** Opening RECORDS TO USE block **

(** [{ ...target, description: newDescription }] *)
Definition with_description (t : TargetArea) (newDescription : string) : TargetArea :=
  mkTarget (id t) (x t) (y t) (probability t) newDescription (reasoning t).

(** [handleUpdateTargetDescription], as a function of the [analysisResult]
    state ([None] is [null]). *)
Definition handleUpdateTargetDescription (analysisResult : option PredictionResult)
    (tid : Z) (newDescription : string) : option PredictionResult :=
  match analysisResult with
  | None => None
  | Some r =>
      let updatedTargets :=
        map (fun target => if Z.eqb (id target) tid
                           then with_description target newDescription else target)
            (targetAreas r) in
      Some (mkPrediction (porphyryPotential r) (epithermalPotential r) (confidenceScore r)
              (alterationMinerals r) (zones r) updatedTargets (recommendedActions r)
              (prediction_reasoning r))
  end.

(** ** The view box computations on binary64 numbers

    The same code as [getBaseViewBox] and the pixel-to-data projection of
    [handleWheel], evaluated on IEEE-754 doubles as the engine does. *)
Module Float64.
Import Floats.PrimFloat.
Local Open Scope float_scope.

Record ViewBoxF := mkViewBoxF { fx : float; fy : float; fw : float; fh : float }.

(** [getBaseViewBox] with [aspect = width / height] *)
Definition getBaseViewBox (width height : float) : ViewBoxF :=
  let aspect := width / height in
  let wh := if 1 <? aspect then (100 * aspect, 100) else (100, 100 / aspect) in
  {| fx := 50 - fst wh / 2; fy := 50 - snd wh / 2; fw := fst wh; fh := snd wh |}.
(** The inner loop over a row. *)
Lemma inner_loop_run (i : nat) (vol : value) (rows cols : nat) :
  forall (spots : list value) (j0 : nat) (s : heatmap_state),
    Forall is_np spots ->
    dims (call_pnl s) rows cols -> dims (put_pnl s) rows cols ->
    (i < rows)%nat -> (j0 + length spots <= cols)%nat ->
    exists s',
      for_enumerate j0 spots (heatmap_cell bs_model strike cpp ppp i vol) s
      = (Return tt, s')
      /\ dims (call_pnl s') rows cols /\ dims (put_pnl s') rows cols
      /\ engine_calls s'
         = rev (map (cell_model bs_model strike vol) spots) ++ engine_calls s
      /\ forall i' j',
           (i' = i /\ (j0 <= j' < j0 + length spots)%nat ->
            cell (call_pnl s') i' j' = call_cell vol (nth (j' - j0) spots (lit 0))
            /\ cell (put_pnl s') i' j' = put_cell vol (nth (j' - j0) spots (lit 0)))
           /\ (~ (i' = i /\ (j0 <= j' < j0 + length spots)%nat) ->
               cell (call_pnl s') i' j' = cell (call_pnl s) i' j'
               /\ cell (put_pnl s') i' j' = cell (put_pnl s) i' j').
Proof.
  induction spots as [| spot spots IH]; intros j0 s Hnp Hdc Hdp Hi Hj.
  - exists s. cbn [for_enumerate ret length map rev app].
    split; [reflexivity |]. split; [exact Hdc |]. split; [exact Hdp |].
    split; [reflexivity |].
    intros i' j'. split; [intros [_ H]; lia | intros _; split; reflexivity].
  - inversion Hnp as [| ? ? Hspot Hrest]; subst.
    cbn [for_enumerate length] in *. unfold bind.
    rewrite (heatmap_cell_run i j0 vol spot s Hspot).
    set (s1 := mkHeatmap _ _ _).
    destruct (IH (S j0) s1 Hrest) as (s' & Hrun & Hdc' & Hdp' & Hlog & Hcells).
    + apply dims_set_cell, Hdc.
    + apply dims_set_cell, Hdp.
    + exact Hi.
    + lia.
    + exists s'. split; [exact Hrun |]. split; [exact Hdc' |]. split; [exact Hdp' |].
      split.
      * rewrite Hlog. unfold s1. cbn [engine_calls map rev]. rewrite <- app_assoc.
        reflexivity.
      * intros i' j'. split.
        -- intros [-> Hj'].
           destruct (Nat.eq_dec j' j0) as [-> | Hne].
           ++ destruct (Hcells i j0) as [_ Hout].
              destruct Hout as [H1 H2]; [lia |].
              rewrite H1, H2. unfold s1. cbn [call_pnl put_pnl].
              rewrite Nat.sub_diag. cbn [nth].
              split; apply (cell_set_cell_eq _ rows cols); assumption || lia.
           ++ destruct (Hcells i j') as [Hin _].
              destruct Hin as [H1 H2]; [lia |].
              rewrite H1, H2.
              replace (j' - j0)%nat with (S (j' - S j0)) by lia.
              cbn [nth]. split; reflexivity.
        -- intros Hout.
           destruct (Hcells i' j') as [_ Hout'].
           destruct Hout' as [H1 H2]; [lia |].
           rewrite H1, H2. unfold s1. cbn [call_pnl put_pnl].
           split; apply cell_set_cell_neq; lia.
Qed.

** Closing RECORDS TO USE block **

» WHAT YOU ARE ASKED TO DO
The entries above hold the needed span. Transcribe exactly the lines from the one with "None => None" to the one with "let aspect := width / height in", both included.

» EXERCISE OUTPUT
  | None => None
  | Some r =>
      let updatedTargets :=
        map (fun target => if Z.eqb (id target) tid
                           then with_description target newDescription else target)
            (targetAreas r) in
      Some (mkPrediction (porphyryPotential r) (epithermalPotential r) (confidenceScore r)
              (alterationMinerals r) (zones r) updatedTargets (recommendedActions r)
              (prediction_reasoning r))
  end.

(** ** The view box computations on binary64 numbers

    The same code as [getBaseViewBox] and the pixel-to-data projection of
    [handleWheel], evaluated on IEEE-754 doubles as the engine does. *)
Module Float64.
Import Floats.PrimFloat.
Local Open Scope float_scope.

Record ViewBoxF := mkViewBoxF { fx : float; fy : float; fw : float; fh : float }.

(** [getBaseViewBox] with [aspect = width / height] *)
Definition getBaseViewBox (width height : float) : ViewBoxF :=
  let aspect := width / height in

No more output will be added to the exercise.